Louçã sai em defesa de António
Costa no caso Tancos: “Espero que o juiz Carlos Alexandre não se esqueça que há
uma Constituição em Portugal”
Francisco Louçã critica Carlos
Alexandre por ter trocado a reserva e discrição que se impõe aos juízes por
intervenções públicas e políticas. Sugere semelhanças com Sérgio Moro, e
critica o 'superjuiz' por não se demarcar dos grupos de extrema direita que o
apoiam nas redes sociais
Francisco Louçã esteve entre os
conselheiros de Estado que, de
forma unânime, decidiram que António Costa prestará esclarecimentos por
escrito ao tribunal, no caso Tancos. O juiz Carlos Alexandre pretendia que o
primeiro-ministro o fizesse presencialmente mas, considera Louçã, “não há
nenhuma justificação para esse pedido”. Trata-se de mais um episódio em que o
chamado ‘superjuiz’ se esquece dos seus deveres de reserva e discrição e
resvala para a política e o justicialismo, sugere Francisco Louçã.
No programa semanal que tem na
SIC-Notícias (no vídeo entre os minutos 11.55 e 18:34), o ativista do Bloco de
Esquerda e atual conselheiro de Estado foi questionado sobre se, ao decidir que
António Costa apenas responderia por escrito ao tribunal, o Conselho de Estado
não fez um favor ao primeiro-ministro.

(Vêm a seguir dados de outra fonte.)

(** C5: the prover is complete. After any block of any run, an entry whose
    twig is in memory, or has been evicted in this block with no active bit,
    has a proof for the root of the block. [Check] accepts it as it is; its
    leaf is the hash of the entry when the twig is the youngest one, its right
    leaf are the active bits of the twig; and what a client decodes from its
    bytes is accepted too, with [Check] filling in the path of the prover. *)
Theorem GetProof_complete (ef tf : F) tree N tree' root sn t :
  af_ok ef → af_ok tf → 32 ≤ af_limit tf → af_Size ef = 0 → af_Size tf = 0 →
  tree_run ef tf tree N → 2048 ≤ N → EndBlock tree = Ret (tree', root) →
  0 ≤ sn → activeTwigs tree !! (sn / 2048) = Some t →
  (sn / 2048 ∉ twigsToBeDeleted tree ∨ activeBits t = replicate 256 0) →
  ∃ pp, GetProof tree' sn = Ret (tree', Some pp) ∧ ProofPath_Check false pp = Ret (pp, None) ∧
    ppSerialNum pp = sn ∧ ppRoot pp = root ∧
    (sn / 2048 = N / 2048 → first_self (LeftOfTwig pp) =
      leaf_hash (mtree4YoungestTwig tree) (leave4YoungestTwig tree) (sn mod 2048)) ∧
    first_self (RightOfTwig pp) = bits32 (activeBits t) (sn mod 2048 / 256) ∧
    ∃ pp', BytesToProofPath (ToBytes pp) = Ret (Some pp') ∧ ProofPath_Check true pp' = Ret (pp, None).
Proof.
  intros Hef Htf Hlim Se St Hrun HN E Hsn Ht Hcase.
  destruct (tree_run_inv ef tf tree N Hef Htf Hlim Se St Hrun) as (I1 & I2 & I3).
  pose proof (tree_run_nodes32 ef tf tree N Hef Htf Hlim Se St Hrun) as Hn.
  assert (0 < youngestTwigID tree) as Hy by (rewrite (sq_young _ _ I2); zdiv).
  pose proof (EndBlock_nodes32 _ _ _ _ I1 Hy E Hn) as Hn'.
  destruct (EndBlock_seq_files _ _ _ _ _ I1 I2 I3 Hy E) as [J2 J3].
  destruct (EndBlock_ok tree 0 I1 Hy (proj1 (fi_entry _ _ I3)) (proj1 (fi_mt _ _ I3))) as
    (t1 & tree2 & root2 & E2 & Hsy & Hsy1 & Hsd & _ & Ey & _ & Em & Hgr & Ha & Hroot & _ & _ & _ & _ & K5 & K6 & _).
  rewrite E in E2. injection E2 as <- <-.
  destruct (ui_range _ _ _ _ (ti_upper _ _ I1)) as [HO HY].
  pose proof (ui_twigs _ _ _ _ (ti_upper _ _ I1) (sn / 2048) ltac:(by eexists)) as Hid.
  pose proof (sd_twigs _ _ Hsd (sn / 2048)) as Hfr. rewrite Ht in Hfr.
  destruct (activeTwigs t1 !! (sn / 2048)) as [s|] eqn:Es; [|inversion Hfr].
  inversion Hfr as [? ? [[Eb _] El]|]; subst.
  destruct (proof_twig tree t1 tree' t Ha 0 (sn / 2048) s Hsy1 Es Eb Hgr ltac:(lia) Hcase) as (T1 & T2 & T3 & T4).
  assert (∃ mt, mt_at mt 1 = leftRoot s ∧ twig_mt tree' (sn / 2048) mt ∧
    (sn / 2048 = youngestTwigID tree → mt = mtree4YoungestTwig tree')) as (mt & Eroot & Hmt & Hyoung).
  { destruct (decide (sn / 2048 = youngestTwigID tree)) as [Eid|Hne].
    - exists (mtree4YoungestTwig tree'). destruct Hsy as [J1 _ Hs]. pose proof (ti_clean _ _ J1 Hs) as [Hmok _].
      destruct (ti_youngest _ _ (sy_inv _ _ Hsy1)) as (ty & Hty & Hlr).
      rewrite (sd_young _ _ Hsd), <- Eid, Es in Hty. injection Hty as <-.
      rewrite Em. split_and!; [by rewrite Hlr by apply Hsy1| |done].
      rewrite <- Em. split_and!; [done|apply J1|apply J3|]. left. by rewrite Ey.
    - destruct (fi_stored _ _ I3 _ _ Hne Ht) as (mt & p & Hst & Hl & Hh & Hmok & Er).
      exists mt. split_and!; [by rewrite El| |done]. split_and!; [done|done|done|]. right. rewrite Ey.
      split_and!; [done|done|]. exists p. by eapply twig_stored_keeps. }
  destruct (GetProof_ok tree' 0 sn root mt (default NullTwig (activeTwigs tree' !! (sn / 2048))) Hsy ltac:(lia) Hn' Hsn) as (pp & Ep & Hacc & Hpok & Hpsn & Hpr & Hleft & Hright);
    [unfold is_int64; zdiv|lia|by rewrite Ey|reflexivity|done|done|by rewrite Eroot|done|].
  exists pp. split_and!; [done|apply (accepted_Check false); done|done|done| |by rewrite Hright, T3|].
  - intros Eid. rewrite <- (sq_young _ _ I2) in Eid. rewrite Hleft, (Hyoung Eid), Em.
    apply (sd_leaves _ _ Hsd). by apply sn_offset.
  - exists (strip_path pp). split; [by apply decode_encode|]. by apply (accepted_Check true).
Qed.
End after_block.

(** ** Witness *)

Section witness.
#[local] Existing Instance toy_sha256.
#[local] Existing Instance toy_meow.

Lemma GetProof_complete_witness : ∃ (tree tree' : Tree HPFile) root pp,
  EndBlock tree = Ret (tree', root) ∧ GetProof tree' 2050 = Ret (tree', Some pp) ∧
  ProofPath_Check false pp = Ret (pp, None).
Proof.
  destruct small_tree as (tree & Hrun & (I1 & I2 & I3) & _).
  assert (0 < youngestTwigID tree) as Hy by (rewrite (sq_young _ _ I2); vm_decide).
  destruct (EndBlock_ok tree 0 I1 Hy (proj1 (fi_entry _ _ I3)) (proj1 (fi_mt _ _ I3))) as (t1 & tree' & root & E & _).
  destruct (ti_youngest _ _ I1) as (t & Ht & _). rewrite (sq_young _ _ I2) in Ht.
  destruct (GetProof_complete (file_of []) (file_of []) tree 2055 tree' root 2050 t) as (pp & Ep & Hc & _);
    [by apply file_of_ok|by apply file_of_ok|vm_decide|done|done|exact Hrun|done|exact E|done|exact Ht| |by exists tree, tree', root, pp].
  left. intros Hin. destruct (ti_evict _ _ I1) as [_ Hev]. destruct (Hev _ Hin) as [Hne _].
  apply Hne. rewrite (sq_young _ _ I2). done.
Defined.
End witness.
(** What is loaded is a consistent tree again, ready for the next entry. *)
Lemma synced_loaded tree ef tf O N : synced tree O → seq_inv tree N → files_inv tree N →
  af_Flush (entryFile tree) = Ret ef → af_Flush (twigMtFile tree) = Ret tf →
  let loaded := mkTree ef tf (nodes tree) (youngestTwigID tree) (activeTwigs tree)
    (mtree4YoungestTwig tree) (replicate 2048 None) (-1) (-1) [] ∅ [] in
  synced loaded O ∧ seq_inv loaded N ∧ files_inv loaded N.
Proof.
  intros [[[U1 U2 U3 U4 U5 U6] Hto Hyo Hml Hll Hcl Hch Hev] Hu Hs] [S1 S2 S3] [F1 F2 F3 F4 F5] Ee Et loaded.
  destruct (af_Flush_ok _ (proj1 F1)) as (ef' & Ee' & Oe & Ke & _ & Ze). rewrite Ee in Ee'. injection Ee' as <-.
  destruct (af_Flush_ok _ (proj1 F2)) as (tf' & Et' & Ot & Kt & _ & Zt). rewrite Et in Et'. injection Et' as <-.
  assert (dirty loaded = dirty tree) as Hd by (unfold dirty, loaded; tree_fields; by rewrite Hu).
  split_and!.
  - split; [|done|done]. split; unfold loaded; tree_fields; try done.
    + fold loaded. rewrite Hd. by split.
    + by rewrite Hu in Hto.
    + destruct Hyo as (ty & Hty & Hlr). exists ty. split; [done|]. intros _. by apply Hlr.
    + intros _. split; [by apply Hcl|]. intros i [b Hb]. unfold zget in Hb. destruct (0 <=? i); [|done].
      by apply lookup_replicate in Hb as [? _].
    + split; [constructor|]. intros id Hid. by apply elem_of_nil in Hid.
  - split; [done|done|]. intros Hne. by destruct Hne.
  - split; unfold loaded; tree_fields; try done.
    + rewrite Ze. split_and!; [done|apply F1|apply F1].
    + rewrite Zt, (af_limit_keeps _ _ Kt). split_and!; [done|apply F2|apply F2].
    + intros id t Hne Ht. eapply twig_on_disk_keeps; [done|]. by apply F5.
Qed.

(** The first entry of a twig lies in the entry file. *)
Definition first_ok (m : gmap Z Twig) (size : Z) : Prop :=
  ∀ id t, m !! id = Some t → -1 ≤ FirstEntryPos t ≤ size.

Lemma first_ok_insert m size id t : first_ok m size → -1 ≤ FirstEntryPos t ≤ size → first_ok (<[id := t]> m) size.
Proof. intros Hm Ht id' t' [[_ <-]|[_ H]]%lookup_insert_Some; [done|by eapply Hm]. Qed.
(* ===== verification/RocksDB.v ===== *)
(** * The RocksDB wrapper (indextree/rocks_db.go)

    gorocksdb is a parameter: the class [Rocks] has its calls, [RocksLaws] what
    its documentation promises - a sorted map of byte strings, iterators over
    it, batches that are applied in order. On top of it the wrapper keeps the
    batch of the current block and the height filter for compactions. *)
From S2P Require Import Prelude ByteOrder.

(** ** gorocksdb *)

Inductive batch_op : Type :=
| BatchPut (k v : bytes)
| BatchDelete (k : bytes).

Definition apply_op (m : gmap bytes bytes) (op : batch_op) : gmap bytes bytes :=
  match op with BatchPut k v => <[k := v]> m | BatchDelete k => delete k m end.

Class Rocks (D : Type) : Type := {
  rk_Get : D → bytes → option bytes;
  rk_Put : D → bytes → bytes → D;
  rk_Delete : D → bytes → D;
  rk_Write : D → list batch_op → D;
  (** the item an iterator is at; [None] is an iterator that is not valid *)
  rk_Seek : D → bytes → option (bytes * bytes);
  rk_SeekToFirst : D → option (bytes * bytes);
  rk_SeekToLast : D → option (bytes * bytes);
  rk_Next : D → bytes → option (bytes * bytes);
  rk_Prev : D → bytes → option (bytes * bytes)
}.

Louçã contextualizou que António Costa
foi convocado na condição de testemunha, apenas, e lembrou que, estando em
causa titulares de órgãos de soberania, a tradição tem sido sempre essa e, por
isso, o
pedido de Carlos Alexandre não tem “nenhuma justificação”.
Depois, partiu ao ataque. Desde
logo para sublinhar o método seguido pelo juiz. “Ele tornou público que pedia a
presença do primeiro-ministro muitos dias antes, creio que mesmo duas semanas antes
de enviar o pedido ao Conselho de Estado. Ou seja, quis fazer um ato público
sobre essa questão”(…) o que é uma coisa bastante estranha na relação entre um
órgão de soberania, um tribunal, com outro órgão de soberania”. Além disso,
terá invocado que precisava do primeiro ministro presencialmente porque havia
documentos que tinham de ser justificados, o que também é “estranho”, porque
“se quer a opinião do primeiro-ministro sobre um documento coloca isso nas
perguntas”. “Tudo isso é um pouco forçado” (…) e mais não é do que “um jogo
para criar um incidente politico que merece alguma ponderação, porque os
tribunais não costumam fazer isto”, diz Louçã.
O conselheiro de Estado descreve
ainda o perfil de Carlos Alexandre, um juiz que gosta de dar entrevistas, que
recusou ser candidato a um partido politico, como não podia deixar de ser, mas
só depois de ter mantido o tema em “consulta pública” durante alguns dias, e
que nas redes sociais tem uma legião de apoiantes de extrema direita, das quais
não se demarca: “É num site do Facebook de apoio ao juiz Carlos Alexandre que
estão algumas dezenas de milhares de seguidores do Chega e outros grupos de
extrema direita. Eu creio que isso nunca foi suficiente para ele manifestar
alguma distancia em relação a esse tipo de matérias”, aponta Louçã. Isto fora
dos tribunais.
Na vida judicial Louçã também
encontra algumas originalidades no percurso de Carlos Alexandre, e “talvez a
mais significativa delas tenha sido entrar em choque com outro juiz para tentar
assegurar para si próprio a função de juiz de instrução para validar as
decisões que ele próprio já tinha tomado. E fez disso um conflito interno na
magistratura, que é coisa nunca vista”, recordando o seu embate com Ivo Rosa,
com quem partilha a contragosto o Tribunal de Instrução Criminal.
Francisco Louçã considera que “a
atuação de um tribunal deve ser discreta e legalista e não é publica nem
política” e faz uma analogia com Sérgio Moro, “que afirma aquela ideia
antidemocrática de que é preciso acabar com a politica e impor uma espécie de
justicialismo”, também ele politico.
Em jeito de declaração de voto
público, o conselheiro de Estado remata dizendo que “o que o António Costa faz
é absolutamente razoável. É a jurisprudência portuguesa, é a tradição” e que o
que não tem nenhum sentido é tentar criar “alguma forma de tensão entre órgãos
de soberania que têm poderes próprios e funções próprias bem delimitadas pela
Constituição da República Portuguesa. E espero que o juiz Carlos Alexandre não
se esqueça de que há uma Constituição democrática em Portugal”.